1. The Debtor-Defendant, Nancy Elizabeth Virva Stutes, is the daughter of the Plaintiff's ward, Frank W. Virva, Sr.

¶ 3A of the Agreed Issues of Fact.

2. The Plaintiff, Frank W. Virva, Jr., and brother of the Defendant, was appointed permanent guardian of the person and estate of their father, Frank W. Virva, Sr., by order of the Orange County Court at Law in Cause No. P-15,289 on January 21, 2010.

¶ 3B of the Agreed Issues of Fact.

3. The father of the family, and current ward, Mr. Virva, Sr., has generally been known as a thrifty person, not known for extravagance or uncontrolled spending.

4. Since his retirement as an electrician, Mr. Virva, Sr. has lived comfortably for a number of years on a monthly pension and a monthly social security benefit, supplemented by an income stream derived from interest earned on savings accounts and certificates of deposit at one time aggregating into the hundreds of thousands of dollars.
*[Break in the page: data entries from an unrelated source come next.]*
(** * AI Bulk Image Renamer: the matching and status logic of [App.tsx]

    A shallow embedding of [handleProcessImages] (and of the two small
    handlers around it) from [src/App.tsx], together with the
    [ProcessedImage] record of [src/types.ts].

    - JavaScript strings are sequences of UTF-16 code units, modelled as
      [list N]; [trim], [startsWith], [split] and [join] follow ECMAScript.
    - The React state is a record; a handler returns the list of state
      updates it queues ([setError], [setIsProcessing], [setImages] with a
      functional updater) and the [renameImage] calls it launches.
    - [imageToCodeMap] is a [gmap] keyed by the image id.
    - The handler runs on the state it was rendered with, so the [images]
      it closes over and the [currentImages] of the first updater agree. *)

From Stdlib Require Import List NArith Ascii String Decimal PeanoNat Lia Permutation.
From stdpp Require Import base option list gmap.
Import ListNotations.

Local Open Scope N_scope.
Local Open Scope list_scope.

(** ** JavaScript strings *)

Module JS.

(** The text of a string literal of the source (ASCII only). *)
Definition lit (s : String.string) : list N :=
  List.map N_of_ascii (list_ascii_of_string s).

Definition LF : N := 10.

(** ECMAScript [WhiteSpace] and [LineTerminator] code points, the ones
    [String.prototype.trim] strips. *)
Definition isWhiteSpace (c : N) : bool :=
  (c =? 9) || (c =? 10) || (c =? 11) || (c =? 12) || (c =? 13) ||
  (c =? 32) || (c =? 160) || (c =? 5760) ||
  ((8192 <=? c) && (c <=? 8202)) ||
  (c =? 8232) || (c =? 8233) || (c =? 8239) || (c =? 8287) ||
  (c =? 12288) || (c =? 65279).

Fixpoint trimStart (s : list N) : list N :=
  match s with
  | [] => []
  | c :: s' => if isWhiteSpace c then trimStart s' else s
  end.

Definition trimEnd (s : list N) : list N := rev (trimStart (rev s)).

(** [s.trim()] *)
Definition trim (s : list N) : list N := trimEnd (trimStart s).

(** [s.startsWith(p)] *)
Fixpoint startsWith (s p : list N) {struct p} : bool :=
  match p, s with
  | [], _ => true
  | _ :: _, [] => false
  | c :: p', d :: s' => (c =? d) && startsWith s' p'
  end.

(** [s.split(sep)] for a one-unit separator: never the empty array. *)
Fixpoint split (sep : N) (s : list N) : list (list N) :=
  match s with
  | [] => [[]]
  | c :: s' =>
      if c =? sep then [] :: split sep s'
      else match split sep s' with
           | [] => [[c]]
           | l :: ls => (c :: l) :: ls
           end
  end.

(** [parts.join(sep)] *)
Fixpoint join (sep : list N) (parts : list (list N)) : list N :=
  match parts with
  | [] => []
  | [p] => p
  | p :: ps => p ++ sep ++ join sep ps
  end.

(** A string is falsy exactly when it is empty. *)
Definition truthy (s : list N) : bool :=
  match s with [] => false | _ :: _ => true end.

(** Decimal rendering of a non-negative integer, as in a template. *)
Fixpoint digits (u : Decimal.uint) : list N :=
  match u with
  | Nil => []
  | D0 u => 48 :: digits u
  | D1 u => 49 :: digits u
  | D2 u => 50 :: digits u
  | D3 u => 51 :: digits u
  | D4 u => 52 :: digits u
  | D5 u => 53 :: digits u
  | D6 u => 54 :: digits u
  | D7 u => 55 :: digits u
  | D8 u => 56 :: digits u
  | D9 u => 57 :: digits u
  end.

Definition numberToString (n : N) : list N := digits (N.to_uint n).

End JS.

(** ** The data model ([src/types.ts]) *)

Inductive Status := pending | processing | completed | error.

#[global] Instance Status_eq_dec : EqDecision Status.
Proof. solve_decision. Defined.

(** A browser [File]: only its name and its bytes matter here. *)
Record File := { file_name : list N; file_bytes : list N }.

Record ProcessedImage := {
  id : list N;
  file : File;
  previewUrl : list N;
  originalName : list N;
  newName : list N;
  status : Status;
  errorMessage : option (list N)   (* [errorMessage?: string] *)
}.

(** [{ ...img, status: s }] and friends. *)
Definition with_status (s : Status) (img : ProcessedImage) : ProcessedImage :=
  {| id := id img; file := file img; previewUrl := previewUrl img;
     originalName := originalName img; newName := newName img;
     status := s; errorMessage := errorMessage img |}.

Definition with_newName (n : list N) (img : ProcessedImage) : ProcessedImage :=
  {| id := id img; file := file img; previewUrl := previewUrl img;
     originalName := originalName img; newName := n;
     status := status img; errorMessage := errorMessage img |}.

Definition with_errorMessage (m : list N) (img : ProcessedImage) : ProcessedImage :=
  {| id := id img; file := file img; previewUrl := previewUrl img;
     originalName := originalName img; newName := newName img;
     status := status img; errorMessage := Some m |}.

Definition is_pending (img : ProcessedImage) : bool :=
  bool_decide (status img = pending).

Definition same_id (a b : list N) : bool := bool_decide (a = b).

(** ** Parsing the code list (line 30) *)

(** [itemCodes.split('\n').filter(c => c.trim() !== '')] *)
Definition parseCodes (itemCodes : list N) : list (list N) :=
  List.filter (fun c => negb (bool_decide (JS.trim c = JS.lit "")))
              (JS.split JS.LF itemCodes).

(** ** The matcher (lines 42-74) *)

(** [codes.find(code => image.originalName.startsWith(code.trim()))] *)
Definition matchingCode (codes : list (list N)) (image : ProcessedImage)
  : option (list N) :=
  List.find (fun code => JS.startsWith (originalName image) (JS.trim code)) codes.

(** One iteration of the first loop, on the pair
    [(imageToCodeMap, unmatchedImages)]. [find] yields [undefined] or a
    string, and [if (matchingCode)] tests its truthiness. *)
Definition firstPassStep (codes : list (list N))
    (acc : gmap (list N) (list N) * list ProcessedImage) (image : ProcessedImage)
  : gmap (list N) (list N) * list ProcessedImage :=
  match matchingCode codes image with
  | Some code =>
      if JS.truthy code
      then (<[id image := JS.trim code]> (fst acc), snd acc)
      else (fst acc, snd acc ++ [image])
  | None => (fst acc, snd acc ++ [image])
  end.

Definition firstPass (codes : list (list N)) (pendingImages : list ProcessedImage)
  : gmap (list N) (list N) * list ProcessedImage :=
  fold_left (firstPassStep codes) pendingImages (∅, []).

(** The single-code fallback (lines 60-66). *)
Definition secondPass (codes : list (list N))
    (acc : gmap (list N) (list N) * list ProcessedImage)
  : gmap (list N) (list N) * list ProcessedImage :=
  if (0 <? length (snd acc))%nat && (length codes =? 1)%nat then
    let singleCode := JS.trim (hd [] codes) in
    (fold_left (fun m image => <[id image := singleCode]> m) (snd acc) (fst acc), [])
  else acc.

Definition matchImages (codes : list (list N)) (pendingImages : list ProcessedImage)
  : gmap (list N) (list N) * list ProcessedImage :=
  secondPass codes (firstPass codes pendingImages).

(** ** Messages *)

Definition noCodesMessage : list N :=
  JS.lit "Please provide at least one item code.".

Definition unmatchedHead : list N :=
  JS.lit "Could not find a matching item code for some images (e.g., ".

Definition unmatchedTail : list N :=
  JS.lit "). Please ensure image filenames start with a provided item code, or provide only one item code to apply to all images.".

(** Lines 70-72. *)
Definition unmatchedMessage (unmatchedImages : list ProcessedImage) : list N :=
  let unmatchedNames :=
    JS.join (JS.lit ", ") (firstn 3 (List.map originalName unmatchedImages)) in
  let extraMessage :=
    if (3 <? length unmatchedImages)%nat
    then JS.lit " and "
           ++ JS.numberToString (N.of_nat (length unmatchedImages - 3))
           ++ JS.lit " more"
    else JS.lit "" in
  unmatchedHead ++ unmatchedNames ++ extraMessage ++ unmatchedTail.

(** Line 88. *)
Definition internalErrorMessage (image : ProcessedImage) : list N :=
  JS.lit "Internal Error: Could not find item code for " ++ originalName image ++ JS.lit ".".

Definition unknownErrorMessage : list N :=
  JS.lit "An unknown error occurred during processing.".

(** ** The React state and the updates queued on it *)

Record AppState := {
  st_images : list ProcessedImage;
  st_itemCodes : list N;
  st_error : option (list N);
  st_isProcessing : bool
}.

(** The arguments given to [setImages] in the source. *)
Inductive ImagesUpdate :=
| Append (newImages : list ProcessedImage)              (* line 26 *)
| MarkProcessing                                        (* lines 79-81 *)
| MarkError (target : list N) (message : list N)        (* lines 90-94, 109-113 *)
| MarkCompleted (target : list N) (name : list N)       (* lines 100-104 *)
| ReplaceAll (value : list ProcessedImage).             (* line 124 *)

Definition applyUpdate (u : ImagesUpdate) (currentImages : list ProcessedImage)
  : list ProcessedImage :=
  match u with
  | Append newImages => currentImages ++ newImages
  | MarkProcessing =>
      List.map (fun img => if is_pending img then with_status processing img else img)
               currentImages
  | MarkError target message =>
      List.map (fun img => if same_id (id img) target
                           then with_errorMessage message (with_status error img)
                           else img)
               currentImages
  | MarkCompleted target name =>
      List.map (fun img => if same_id (id img) target
                           then with_newName name (with_status completed img)
                           else img)
               currentImages
  | ReplaceAll value => value
  end.

Inductive Effect :=
| setImages (u : ImagesUpdate)
| setItemCodes (value : list N)
| setError (value : option (list N))
| setIsProcessing (value : bool).

Definition runEffect (st : AppState) (e : Effect) : AppState :=
  match e with
  | setImages u =>
      {| st_images := applyUpdate u (st_images st); st_itemCodes := st_itemCodes st;
         st_error := st_error st; st_isProcessing := st_isProcessing st |}
  | setItemCodes v =>
      {| st_images := st_images st; st_itemCodes := v;
         st_error := st_error st; st_isProcessing := st_isProcessing st |}
  | setError v =>
      {| st_images := st_images st; st_itemCodes := st_itemCodes st;
         st_error := v; st_isProcessing := st_isProcessing st |}
  | setIsProcessing v =>
      {| st_images := st_images st; st_itemCodes := st_itemCodes st;
         st_error := st_error st; st_isProcessing := v |}
  end.

(** Queued updates are applied one after the other, in the order queued. *)
Definition runEffects (es : list Effect) (st : AppState) : AppState :=
  fold_left runEffect es st.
5. There was a general recognition among those closest to him that Mr. Virva, Sr. possessed sufficient assets to live comfortably, from an economic perspective, for the remainder of his life.

6. Since a divorce in 1990 through the latter months of 2009, the Defendant lived upon or near her father's property located at 4219 Hwy. 62 N. in Orange.
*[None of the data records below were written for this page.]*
(** Of the calls of a client, only [onStatusChange('connected')] makes the
    status of the component 'connected'. *)
Lemma handlers_connected (evs : list Event) :
  forall s,
    status (fold_left (fun s e => handler e s) evs s) = StatusConnected ->
    In (OnStatusChange connected) evs \/ status s = StatusConnected.
Proof.
  induction evs as [|e evs IH]; intros s H; [now right|].
  cbn [fold_left] in H. destruct (IH _ H) as [Hin | Hst].
  - left. now right.
  - destruct s as [ms it st rec ce rc cr cap].
    destruct e as [m|m|[]|k| | |t|l a|l a]; cbn in Hst;
      try (right; exact Hst); try discriminate Hst;
      try (left; left; reflexivity).
Qed.

(** [connect] of the component with a key, once what the callbacks did
    meanwhile is known. *)
Lemma connect_with_key (key : jsstring) (during : list LiveCallback)
      (liveConnect : Result Session) (s : State) :
  key <> [] ->
  exists c1 evd,
    wiredAs (set_audioContext (Some {| sampleRate := 24000 |})
               (set_client (Some key) (set_handlers true true true newClient)))
            c1
    /\ Forall (fun e => exists cb, In cb during /\ mayReport cb e = true) evd
    /\ (during = [] ->
        evd = []
        /\ c1 = set_audioContext (Some {| sampleRate := 24000 |})
                  (set_client (Some key) (set_handlers true true true newClient)))
    /\ VoiceChat.connect (Some key) during liveConnect s
       = let s0 :=
           setCaptured (status s)
             (setStatus StatusConnecting (setConnectionError None s)) in
         match liveConnect with
         | Ok sess =>
             (fold_left (fun s e => handler e s)
                        (OnStatusChange connecting :: LiveConnect key :: evd)
                        (setClientRef (Some (set_session (Some sess) c1)) s0),
              OnStatusChange connecting :: LiveConnect key :: evd)
         | Throw t =>
             (setStatus StatusError
                (setConnectionError (Some (parseError (rawError t)))
                   (fold_left (fun s e => handler e s)
                      (OnStatusChange connecting :: LiveConnect key :: evd
                       ++ [OnError (asErrorMessage t); OnStatusChange disconnected])
                      (setClientRef (Some c1) s0))),
              OnStatusChange connecting :: LiveConnect key :: evd
              ++ [OnError (asErrorMessage t); OnStatusChange disconnected])
         end.
Proof.
  intros Hkey. destruct key as [|x key]; [congruence|].
  destruct (meanwhile_calls during
              (set_audioContext (Some {| sampleRate := 24000 |})
                 (set_client (Some (x :: key))
                    (set_handlers true true true newClient))))
    as (c1 & evd & E & W & F).
  exists c1, evd.
  split; [exact W|]. split; [exact F|].
  split.
  { intros ->. cbn in E. injection E as <- <-. split; reflexivity. }
  unfold VoiceChat.connect, getApiConfig. cbn [truthy].
  rewrite (connect_unfold _ liveConnect _ _ c1 evd E);
    [|apply W|apply W].
  destruct s as [ms it st rec ce rc cr cap].
  destruct liveConnect as [sess|t]; reflexivity.
Qed.

(** X3: [live.connect] is reached exactly when the server holds a key that
    is not empty, and the key it is given is that key, unchanged; this
    whatever the callbacks that the SDK calls meanwhile. *)
Theorem connect_reaches_transport
        (env : option jsstring) (during : list LiveCallback)
        (liveConnect : Result Session) (s : State) (k : jsstring) :
  In (LiveConnect k) (snd (VoiceChat.connect env during liveConnect s))
  <-> env = Some k /\ k <> [].
Proof.
  destruct env as [[|x key]|].
  - split; [intros [] | intros [H1 H2]; injection H1 as <-; congruence].
  - destruct (connect_with_key (x :: key) during liveConnect s)
      as (c1 & evd & _ & F & _ & E); [discriminate|].
    rewrite E. clear E.
    assert (Hd : ~ In (LiveConnect k) evd).
    { intros Hin. destruct (proj1 (Forall_forall _ _) F _ Hin) as (cb & _ & Hm).
      destruct cb; discriminate Hm. }
    split.
    + intros Hin.
      assert (Hk : LiveConnect (x :: key) = LiveConnect k).
      { destruct liveConnect as [sess|t]; cbn [snd] in Hin;
          destruct Hin as [H|[H|Hin]]; try discriminate H; try exact H.
        - contradiction.
        - apply in_app_or in Hin as [Hin|[H|[H|[]]]];
            [contradiction | discriminate H | discriminate H]. }
      injection Hk as <-. split; [reflexivity | discriminate].
    + intros [H _]. injection H as <-.
      destruct liveConnect; cbn [snd]; right; left; reflexivity.
  - split; [intros [] | intros [H _]; discriminate H].
Qed.

(** X4: when the component becomes 'connected'.  [connect] itself never
    sets that status: it comes from the [onopen] callback of the client.
    - The SDK calls [onopen] before it resolves the promise of
      [live.connect]: then [connect] leaves the component 'connected', without
      an error and with a retry count of zero, holding a client with the
      session and with the three handlers installed.
    - Were no callback called meanwhile, [connect] would leave the component
      'connecting', and 'connected' would come with [onopen] afterwards.
    - Whatever the key, the callbacks and the outcome, the status is
      'connected' when [connect] returns only if [onopen] was called
      meanwhile and [live.connect] resolved. *)
Theorem connect_then_open
        (key : jsstring) (sess : Session) (s : State)
        (stream : option Component.MediaStream) :
  key <> [] ->
  (exists s1 client,
      VoiceChat.connect (Some key) [Onopen] (Ok sess) s
      = (s1, [OnStatusChange connecting; LiveConnect key;
              OnStatusChange connected])
      /\ status s1 = StatusConnected
      /\ connectionError s1 = None
      /\ retryCount s1 = 0%nat
      /\ clientRef s1 = Some client
      /\ session client = Some sess
      /\ (onMessage client && onError client && onStatusChange client = true))
  /\ (exists s1 client,
         VoiceChat.connect (Some key) [] (Ok sess) s
         = (s1, [OnStatusChange connecting; LiveConnect key])
         /\ status s1 = StatusConnecting
         /\ connectionError s1 = None
         /\ clientRef s1 = Some client
         /\ session client = Some sess
         /\ (onMessage client && onError client && onStatusChange client = true)
         /\ exists s2,
             Component.onCallback Component.CbOpen
                                  {| Component.ui := s1;
                                     Component.audioStreamRef := stream |}
             = ({| Component.ui := s2; Component.audioStreamRef := stream |},
                [Component.ClientCall (OnStatusChange connected)])
             /\ status s2 = StatusConnected
             /\ connectionError s2 = None
             /\ retryCount s2 = 0%nat)
  /\ (forall env during liveConnect,
         status (fst (VoiceChat.connect env during liveConnect s))
         = StatusConnected ->
         In Onopen during /\ exists sess', liveConnect = Ok sess').
Proof.
  intros Hkey. split; [|split].
  - destruct key as [|x key]; [congruence|].
    do 2 eexists. split; [reflexivity|]. cbn. repeat split.
  - destruct key as [|x key]; [congruence|].
    do 2 eexists. split; [reflexivity|]. cbn.
    repeat split.
    eexists. split; [reflexivity|]. repeat split.
  - intros env during liveConnect H.
    destruct env as [[|x k]|]; try discriminate H.
    destruct (connect_with_key (x :: k) during liveConnect s)
      as (c1 & evd & _ & F & _ & E); [discriminate|].
    rewrite E in H. clear E.
    destruct liveConnect as [sess'|t]; [|discriminate H].
    split; [|now exists sess'].
    cbn [fst] in H.
    apply handlers_connected in H as [Hin | Hst]; [|discriminate Hst].
    destruct Hin as [H|[H|Hin]]; try discriminate H.
    destruct (proj1 (Forall_forall _ _) F _ Hin) as (cb & Hcb & Hm).
    destruct cb; try discriminate Hm. exact Hcb.
Qed.

Lemma connect_then_open_witness :
  exists s1 client,
    VoiceChat.connect (Some (lit "key")) [Onopen] (Ok 7%nat) initialState
    = (s1, [OnStatusChange connecting; LiveConnect (lit "key");
            OnStatusChange connected])
    /\ status s1 = StatusConnected
    /\ clientRef s1 = Some client
    /\ session client = Some 7%nat.
Proof.
  destruct (connect_then_open (lit "key") 7%nat initialState None)
    as ((s1 & client & E & Hst & _ & _ & Hc & Hs & _) & _).
  - discriminate.
  - exists s1, client. repeat split; assumption.
Defined.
7. The Defendant was the only sibling during that time period who lived on the Virva property or was involved with Mr. Virva, Sr. on a day-to-day basis.
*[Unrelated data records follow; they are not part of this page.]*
(** * Streaming text segmenter and dispatcher (dora-text-segmenter)

    A shallow embedding of
    [dora_text_segmenter/multi_participant_segmenter.py] (conference mode),
    [dora_text_segmenter/queue_based_segmenter.py] (single mode) and
    [dora_text_segmenter/simple_passthrough.py] (passthrough mode),
    together with the properties of the specification that concern them.

    Conventions of the embedding:
    - a Python [str] is a list of Unicode code points ([list N]), so that
      [len], indexing and membership in the configured punctuation string
      count characters exactly as Python does;
    - port names, participant names, session ids and status tags are only
      compared for equality and are kept as [string];
    - a [dict] keyed by participant is a [gmap string _]; reading a missing
      key raises [KeyError];
    - a [deque] is a list, [popleft] takes the head, [append] adds at the end;
    - the values of [time.time()] and [uuid.uuid4()] are inputs carried by
      the event that triggers them;
    - the [log] output is a side channel and is not part of the outputs. *)

From Stdlib Require Import ZArith NArith QArith String Ascii List Bool Lia.
From stdpp Require Import base option list gmap strings.
Import ListNotations.

Local Open Scope bool_scope.
Local Open Scope Z_scope.

(** ** Python values used by the segmenters *)

Definition char := N.
Definition str := list char.

(** An ASCII literal as a Python string. *)
Definition lit (s : string) : str :=
  List.map N_of_ascii (list_ascii_of_string s).

Definition len (s : str) : Z := Z.of_nat (length s).

(** [c in s] for a character [c] and a string [s]. *)
Definition mem (c : char) (s : str) : bool :=
  existsb (N.eqb c) s.

(** [str.isspace] on one character, that is CPython's
    [_PyUnicode_IsWhitespace]; the regular expression class [\s] of a
    [str] pattern is the same set. *)
Definition isspace (c : char) : bool :=
  ((9 <=? c) && (c <=? 13) || (28 <=? c) && (c <=? 32)
   || (c =? 133) || (c =? 160) || (c =? 5760)
   || (8192 <=? c) && (c <=? 8202)
   || (c =? 8232) || (c =? 8233) || (c =? 8239) || (c =? 8287)
   || (c =? 12288))%N.

Fixpoint lstrip (s : str) : str :=
  match s with
  | [] => []
  | c :: r => if isspace c then lstrip r else s
  end.

Definition rstrip (s : str) : str := rev (lstrip (rev s)).

(** [s.strip()] *)
Definition strip (s : str) : str := rstrip (lstrip s).

(** Truth value of a Python string: non-empty. *)
Definition truthy (s : str) : bool :=
  match s with [] => false | _ => true end.

(** Truth value of a list or deque: non-empty. *)
Definition truthy_list {A : Type} (l : list A) : bool :=
  match l with [] => false | _ => true end.

Fixpoint str_eqb (a b : str) : bool :=
  match a, b with
  | [], [] => true
  | x :: a', y :: b' => N.eqb x y && str_eqb a' b'
  | _, _ => false
  end.

Definition option_eqb {A : Type} (eqb : A -> A -> bool) (a b : option A) : bool :=
  match a, b with
  | Some x, Some y => eqb x y
  | None, None => true
  | _, _ => false
  end.

(** Exceptions that escape an event handler (and end the process). *)
Inductive exn : Type :=
| KeyError (k : string)
| TypeError
| AttributeError.

Inductive result (A : Type) : Type :=
| Ok (a : A)
| Raise (e : exn).
Arguments Ok {A} a.
Arguments Raise {A} e.

(** What one or more iterations of an event loop amount to: the final
    state and the values sent, or the exception that ended the process
    and the values sent before it. *)
Inductive outcome (A S E : Type) : Type :=
| Done (a : A) (st : S) (out : list E)
| Crash (e : exn) (out : list E).
Arguments Done {A S E} a st out.
Arguments Crash {A S E} e out.

Definition outputs {A S E : Type} (o : outcome A S E) : list E :=
  match o with
  | Done _ _ out => out
  | Crash _ out => out
  end.

(** ** Segmentation engine

    Both segmenters build the pattern [[^P]+[P]] from the escaped
    punctuation string [P] and walk over [re.finditer].  With a
    non-empty [P] the pattern is a negated class, repeated, followed by
    the class of [P].  With the empty [P] the pattern is the text
    [[^]+[]], which [re] reads as one negated class of the three
    characters that follow the circumflex: a closing bracket, a plus
    sign and an opening bracket. *)
Inductive pattern : Type :=
| RunAndMark (marks : str)
| NoneOf (excluded : str).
8. During that time period, as the capacities of Mr. Virva, Sr. diminished with age, the Defendant provided greater assistance to him in his day-to-day functions.

9. The Defendant often ran errands for food and medicine for her father, provided transportation for doctor's visits, and met other needs.

10. The Defendant often assisted her father, particularly with transportation, when he engaged in financial transactions, although she was not formally possessed of any power to alienate his property.

11. In late July 2009, the Virva family discovered that large amounts of money were missing from Mr. Virva, Sr.'s financial accounts.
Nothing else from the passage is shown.